▸ **DESCRIPTION OF THE TASK**:
Give the number of lines in these entries that contain the string "right", with no further comment.

+++ DATA FOR ANALYSIS

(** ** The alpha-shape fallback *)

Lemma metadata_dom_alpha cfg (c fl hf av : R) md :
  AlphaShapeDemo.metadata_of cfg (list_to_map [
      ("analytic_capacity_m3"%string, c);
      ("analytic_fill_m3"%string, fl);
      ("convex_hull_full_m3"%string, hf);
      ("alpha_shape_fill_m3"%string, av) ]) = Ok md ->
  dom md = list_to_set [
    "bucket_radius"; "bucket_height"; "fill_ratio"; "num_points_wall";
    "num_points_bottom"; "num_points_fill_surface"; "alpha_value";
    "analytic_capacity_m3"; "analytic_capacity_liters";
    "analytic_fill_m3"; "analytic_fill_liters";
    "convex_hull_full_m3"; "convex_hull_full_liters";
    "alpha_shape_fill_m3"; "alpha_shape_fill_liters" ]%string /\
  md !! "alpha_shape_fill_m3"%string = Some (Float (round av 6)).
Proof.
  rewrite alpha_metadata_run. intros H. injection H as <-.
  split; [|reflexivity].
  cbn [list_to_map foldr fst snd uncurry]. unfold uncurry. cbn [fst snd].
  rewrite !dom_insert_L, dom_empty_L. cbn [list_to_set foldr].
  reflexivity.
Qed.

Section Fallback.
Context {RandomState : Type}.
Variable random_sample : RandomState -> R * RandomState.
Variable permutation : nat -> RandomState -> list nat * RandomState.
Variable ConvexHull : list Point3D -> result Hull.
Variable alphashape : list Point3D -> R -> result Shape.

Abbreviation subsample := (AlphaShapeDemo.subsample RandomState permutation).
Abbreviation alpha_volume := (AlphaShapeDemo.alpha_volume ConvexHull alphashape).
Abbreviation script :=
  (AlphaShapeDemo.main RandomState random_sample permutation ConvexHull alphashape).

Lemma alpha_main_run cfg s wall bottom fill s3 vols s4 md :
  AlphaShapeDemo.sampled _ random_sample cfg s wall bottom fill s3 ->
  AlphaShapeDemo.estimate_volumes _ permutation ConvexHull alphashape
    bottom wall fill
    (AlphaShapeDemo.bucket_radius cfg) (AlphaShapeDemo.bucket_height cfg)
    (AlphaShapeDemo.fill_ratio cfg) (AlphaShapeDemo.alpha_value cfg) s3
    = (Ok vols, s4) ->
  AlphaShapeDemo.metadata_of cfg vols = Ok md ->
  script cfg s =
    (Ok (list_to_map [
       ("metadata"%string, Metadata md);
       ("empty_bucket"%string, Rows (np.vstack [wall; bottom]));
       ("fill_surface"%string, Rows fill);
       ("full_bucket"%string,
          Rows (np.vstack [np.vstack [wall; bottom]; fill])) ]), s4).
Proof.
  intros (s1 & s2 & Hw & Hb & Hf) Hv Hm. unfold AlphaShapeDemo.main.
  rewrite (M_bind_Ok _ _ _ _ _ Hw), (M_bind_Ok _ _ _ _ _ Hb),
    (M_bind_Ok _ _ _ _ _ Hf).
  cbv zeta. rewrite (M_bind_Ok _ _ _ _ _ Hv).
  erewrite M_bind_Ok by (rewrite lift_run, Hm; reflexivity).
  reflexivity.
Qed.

++++++
+++ DATA FOR ANALYSIS

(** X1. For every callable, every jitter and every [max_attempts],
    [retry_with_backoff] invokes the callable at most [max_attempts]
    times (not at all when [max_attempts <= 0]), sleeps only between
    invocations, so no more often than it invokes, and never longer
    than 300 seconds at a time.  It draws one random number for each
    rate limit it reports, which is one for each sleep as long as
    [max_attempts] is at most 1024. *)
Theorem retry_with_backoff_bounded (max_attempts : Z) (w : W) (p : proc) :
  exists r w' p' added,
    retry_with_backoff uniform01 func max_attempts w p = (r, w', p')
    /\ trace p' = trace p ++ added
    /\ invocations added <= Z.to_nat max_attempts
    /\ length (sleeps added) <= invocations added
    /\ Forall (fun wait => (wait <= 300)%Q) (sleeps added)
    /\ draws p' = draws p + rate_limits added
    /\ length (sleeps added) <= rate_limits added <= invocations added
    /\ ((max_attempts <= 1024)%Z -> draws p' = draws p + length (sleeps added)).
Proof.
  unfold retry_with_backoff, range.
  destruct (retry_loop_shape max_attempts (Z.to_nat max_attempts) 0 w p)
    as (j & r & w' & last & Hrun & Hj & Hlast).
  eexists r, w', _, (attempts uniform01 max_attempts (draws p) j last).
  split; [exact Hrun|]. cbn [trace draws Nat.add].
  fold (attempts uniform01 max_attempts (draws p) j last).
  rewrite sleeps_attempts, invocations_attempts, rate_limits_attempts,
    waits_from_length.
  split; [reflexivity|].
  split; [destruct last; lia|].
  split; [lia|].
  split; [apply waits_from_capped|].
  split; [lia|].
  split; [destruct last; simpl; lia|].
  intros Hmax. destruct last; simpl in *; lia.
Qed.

++++++
+++ DATA FOR ANALYSIS

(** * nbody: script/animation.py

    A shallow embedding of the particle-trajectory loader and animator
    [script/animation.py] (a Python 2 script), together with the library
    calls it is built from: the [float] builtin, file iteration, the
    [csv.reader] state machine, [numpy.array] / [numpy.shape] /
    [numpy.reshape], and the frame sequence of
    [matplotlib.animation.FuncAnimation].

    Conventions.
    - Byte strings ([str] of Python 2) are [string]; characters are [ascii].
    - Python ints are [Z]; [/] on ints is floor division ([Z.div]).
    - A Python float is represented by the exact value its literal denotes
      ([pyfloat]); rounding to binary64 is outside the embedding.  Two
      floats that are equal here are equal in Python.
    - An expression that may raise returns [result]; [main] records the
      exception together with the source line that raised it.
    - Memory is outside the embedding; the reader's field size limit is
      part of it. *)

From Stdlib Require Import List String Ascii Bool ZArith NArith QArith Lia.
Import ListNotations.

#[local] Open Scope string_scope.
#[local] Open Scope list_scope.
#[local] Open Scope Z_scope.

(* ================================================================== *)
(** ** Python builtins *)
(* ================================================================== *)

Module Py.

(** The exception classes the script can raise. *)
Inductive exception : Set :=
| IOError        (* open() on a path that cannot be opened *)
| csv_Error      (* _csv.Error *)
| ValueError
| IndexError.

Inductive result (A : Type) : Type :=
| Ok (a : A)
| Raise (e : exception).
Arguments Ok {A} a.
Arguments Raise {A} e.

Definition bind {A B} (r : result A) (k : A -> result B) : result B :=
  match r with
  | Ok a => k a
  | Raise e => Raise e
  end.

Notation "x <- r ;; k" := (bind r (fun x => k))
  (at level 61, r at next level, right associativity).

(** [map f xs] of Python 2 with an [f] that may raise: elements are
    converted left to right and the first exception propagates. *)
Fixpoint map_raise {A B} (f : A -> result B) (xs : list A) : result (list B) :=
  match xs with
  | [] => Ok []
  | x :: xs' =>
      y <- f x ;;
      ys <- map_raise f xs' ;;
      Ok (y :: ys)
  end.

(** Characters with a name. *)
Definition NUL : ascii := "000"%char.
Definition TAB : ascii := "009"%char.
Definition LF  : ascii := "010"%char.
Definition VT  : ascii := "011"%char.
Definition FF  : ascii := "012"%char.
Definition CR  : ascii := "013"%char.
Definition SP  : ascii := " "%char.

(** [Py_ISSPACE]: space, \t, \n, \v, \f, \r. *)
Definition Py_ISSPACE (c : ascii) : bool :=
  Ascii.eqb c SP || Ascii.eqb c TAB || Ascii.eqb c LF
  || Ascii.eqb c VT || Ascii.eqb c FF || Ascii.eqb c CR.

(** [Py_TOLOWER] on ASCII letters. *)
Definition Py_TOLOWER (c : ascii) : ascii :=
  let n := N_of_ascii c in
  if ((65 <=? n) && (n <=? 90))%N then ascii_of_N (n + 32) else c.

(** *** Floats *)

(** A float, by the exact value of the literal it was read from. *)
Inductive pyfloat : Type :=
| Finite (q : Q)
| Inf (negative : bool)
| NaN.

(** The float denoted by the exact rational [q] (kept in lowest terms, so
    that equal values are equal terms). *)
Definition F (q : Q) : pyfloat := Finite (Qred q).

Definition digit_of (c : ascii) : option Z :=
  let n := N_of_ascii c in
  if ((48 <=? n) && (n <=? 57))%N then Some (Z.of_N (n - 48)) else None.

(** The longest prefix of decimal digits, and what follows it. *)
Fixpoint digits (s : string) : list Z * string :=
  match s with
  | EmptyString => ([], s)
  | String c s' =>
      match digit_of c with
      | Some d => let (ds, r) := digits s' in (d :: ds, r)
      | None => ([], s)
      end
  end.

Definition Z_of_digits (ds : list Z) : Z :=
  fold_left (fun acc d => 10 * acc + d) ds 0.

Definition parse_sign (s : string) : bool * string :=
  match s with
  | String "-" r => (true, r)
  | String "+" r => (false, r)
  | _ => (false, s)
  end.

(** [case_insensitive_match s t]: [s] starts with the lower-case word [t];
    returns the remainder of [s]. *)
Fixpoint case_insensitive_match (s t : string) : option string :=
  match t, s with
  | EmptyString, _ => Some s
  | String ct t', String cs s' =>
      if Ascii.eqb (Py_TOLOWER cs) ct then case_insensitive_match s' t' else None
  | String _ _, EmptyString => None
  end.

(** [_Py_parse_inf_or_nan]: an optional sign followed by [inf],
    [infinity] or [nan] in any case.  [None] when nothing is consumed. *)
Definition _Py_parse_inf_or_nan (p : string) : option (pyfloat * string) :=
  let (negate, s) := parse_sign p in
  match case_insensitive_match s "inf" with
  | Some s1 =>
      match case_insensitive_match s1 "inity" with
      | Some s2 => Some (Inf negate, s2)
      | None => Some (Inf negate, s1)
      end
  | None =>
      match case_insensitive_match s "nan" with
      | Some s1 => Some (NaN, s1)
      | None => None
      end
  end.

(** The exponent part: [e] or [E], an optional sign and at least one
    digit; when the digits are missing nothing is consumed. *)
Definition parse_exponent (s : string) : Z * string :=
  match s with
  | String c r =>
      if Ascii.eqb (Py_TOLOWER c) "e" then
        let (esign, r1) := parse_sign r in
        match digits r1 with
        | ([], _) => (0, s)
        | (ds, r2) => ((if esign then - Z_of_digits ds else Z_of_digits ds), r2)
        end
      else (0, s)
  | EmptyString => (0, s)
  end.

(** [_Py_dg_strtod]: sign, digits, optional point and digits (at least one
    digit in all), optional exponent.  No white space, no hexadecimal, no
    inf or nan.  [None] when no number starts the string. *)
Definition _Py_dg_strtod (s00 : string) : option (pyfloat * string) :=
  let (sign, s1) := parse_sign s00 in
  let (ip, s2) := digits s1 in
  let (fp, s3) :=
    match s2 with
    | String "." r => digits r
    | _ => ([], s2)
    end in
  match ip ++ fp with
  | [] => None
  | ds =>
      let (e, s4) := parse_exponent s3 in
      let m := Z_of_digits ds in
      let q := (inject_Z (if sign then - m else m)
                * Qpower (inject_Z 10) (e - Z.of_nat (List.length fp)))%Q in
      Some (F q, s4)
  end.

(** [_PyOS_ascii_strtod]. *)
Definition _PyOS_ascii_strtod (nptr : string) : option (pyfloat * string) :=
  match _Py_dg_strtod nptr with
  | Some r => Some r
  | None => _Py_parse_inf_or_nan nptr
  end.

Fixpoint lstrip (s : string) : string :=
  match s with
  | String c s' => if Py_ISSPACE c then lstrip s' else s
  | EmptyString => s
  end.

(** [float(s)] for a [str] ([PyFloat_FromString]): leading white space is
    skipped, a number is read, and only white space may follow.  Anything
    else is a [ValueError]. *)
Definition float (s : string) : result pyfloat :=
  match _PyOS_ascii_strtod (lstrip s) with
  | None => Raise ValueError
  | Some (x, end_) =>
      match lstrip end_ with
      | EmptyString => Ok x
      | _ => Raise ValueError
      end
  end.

++++++

▸ **THE ANSWER**:
2